Economically, it was found that although the energy is free, the water production cost from the PV–RO unit is $5.23/m3 which is still expensive and can not be economically viable, only in catastrophes and remote areas and far.
CONCLUSIONS
One source of renewable energy was not economically viable and could be used as another source assistant as hybrid system which is economical and available for 24h/day along the year.
The effect on product quality is generally a very small change compared to the Change observed in productivity when the feed temperature increased from 33°C to 44°C.
They are not recommended to make Recovery in biologically unsafe water because the Fecal was observed for the first time when the recovery changed
.
CONCLUSIONS
RECOMMENDATIONS
It is recommended that future work be focused on another Power source assistant as hybrid system (Diesel Generator) which is available for 24h/day along the year.
Other sources of water with different characteristics can be also tested.

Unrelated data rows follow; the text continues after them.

(** C9.  A session whose input text or output is non-empty is written to a
    file by [save_session_json] (v3) and by [save_session] (v2), and
    [load_session] on that file returns exactly the saved input text and
    output chunks.  In v2 an output that arrives as a string is saved as
    the value it parses to, and that value is what comes back.  Texts are
    Unicode text and the keys of every dict in the output are distinct. *)
Theorem session_round_trip (fs : files) (input_text : pystr) (output : json) :
  is_empty input_text = false \/ truthy output = true ->
  unicode_text input_text -> json_valid output = true ->
  (exists name fs',
      save_session_json named_temporary_file fs input_text output = Ok (Some name, fs')
      /\ load_session fs' (Some name) = Ok (JStr input_text, output))
  /\ ((forall s, output <> JStr s) ->
      exists name fs',
        save_session named_temporary_file fs input_text output = Ok (Some name, fs')
        /\ load_session fs' (Some name) = Ok (JStr input_text, output))
  /\ (forall s chunks,
        output = JStr s -> loads s = Some chunks -> json_valid chunks = true ->
        exists name fs',
          save_session named_temporary_file fs input_text output = Ok (Some name, fs')
          /\ load_session fs' (Some name) = Ok (JStr input_text, chunks)).
Proof.
  intros Hne Hi Ho.
  assert (Hguard : is_empty input_text && negb (truthy output) = false).
  { destruct Hne as [-> | ->]; [reflexivity|apply andb_false_r]. }
  pose (name := named_temporary_file fs (u8 ".json")).
  assert (Hany : forall v, json_valid v = true ->
            exists fs',
              json_dump fs name (session_data input_text v) = Ok fs'
              /\ load_session fs' (Some name) = Ok (JStr input_text, v)).
  { intros v Hv.
    destruct (dump_then_load fs name _ (session_data_valid v Hi Hv)) as (fs' & Hd & Hl).
    exists fs'. split; [exact Hd|].
    unfold load_session. rewrite Hl. unfold session_data.
    destruct (session_fields input_text v) as [-> ->]. reflexivity. }
  split; [|split].
  - destruct (Hany output Ho) as (fs' & Hd & Hload).
    exists name, fs'. split; [|exact Hload].
    unfold save_session_json. rewrite Hguard. fold name. now rewrite Hd.
  - intros Hstr. destruct (Hany output Ho) as (fs' & Hd & Hload).
    exists name, fs'. split; [|exact Hload].
    unfold save_session. rewrite Hguard.
    destruct output; try (fold name; now rewrite Hd).
    exfalso. eapply Hstr. reflexivity.
  - intros s chunks -> Hparse Hchunks. destruct (Hany chunks Hchunks) as (fs' & Hd & Hload).
    exists name, fs'. split; [|exact Hload].
    unfold save_session. rewrite Hguard, Hparse. fold name. now rewrite Hd.
Qed.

The effect of fecal concentration can be investigated by changing the source of water.
Different membrane arrangement such series and parallel configurations can be also tested to see the effect of recovery.
Design of solar heaters that can heat the feed water prior to membrane treatment is highly recommended.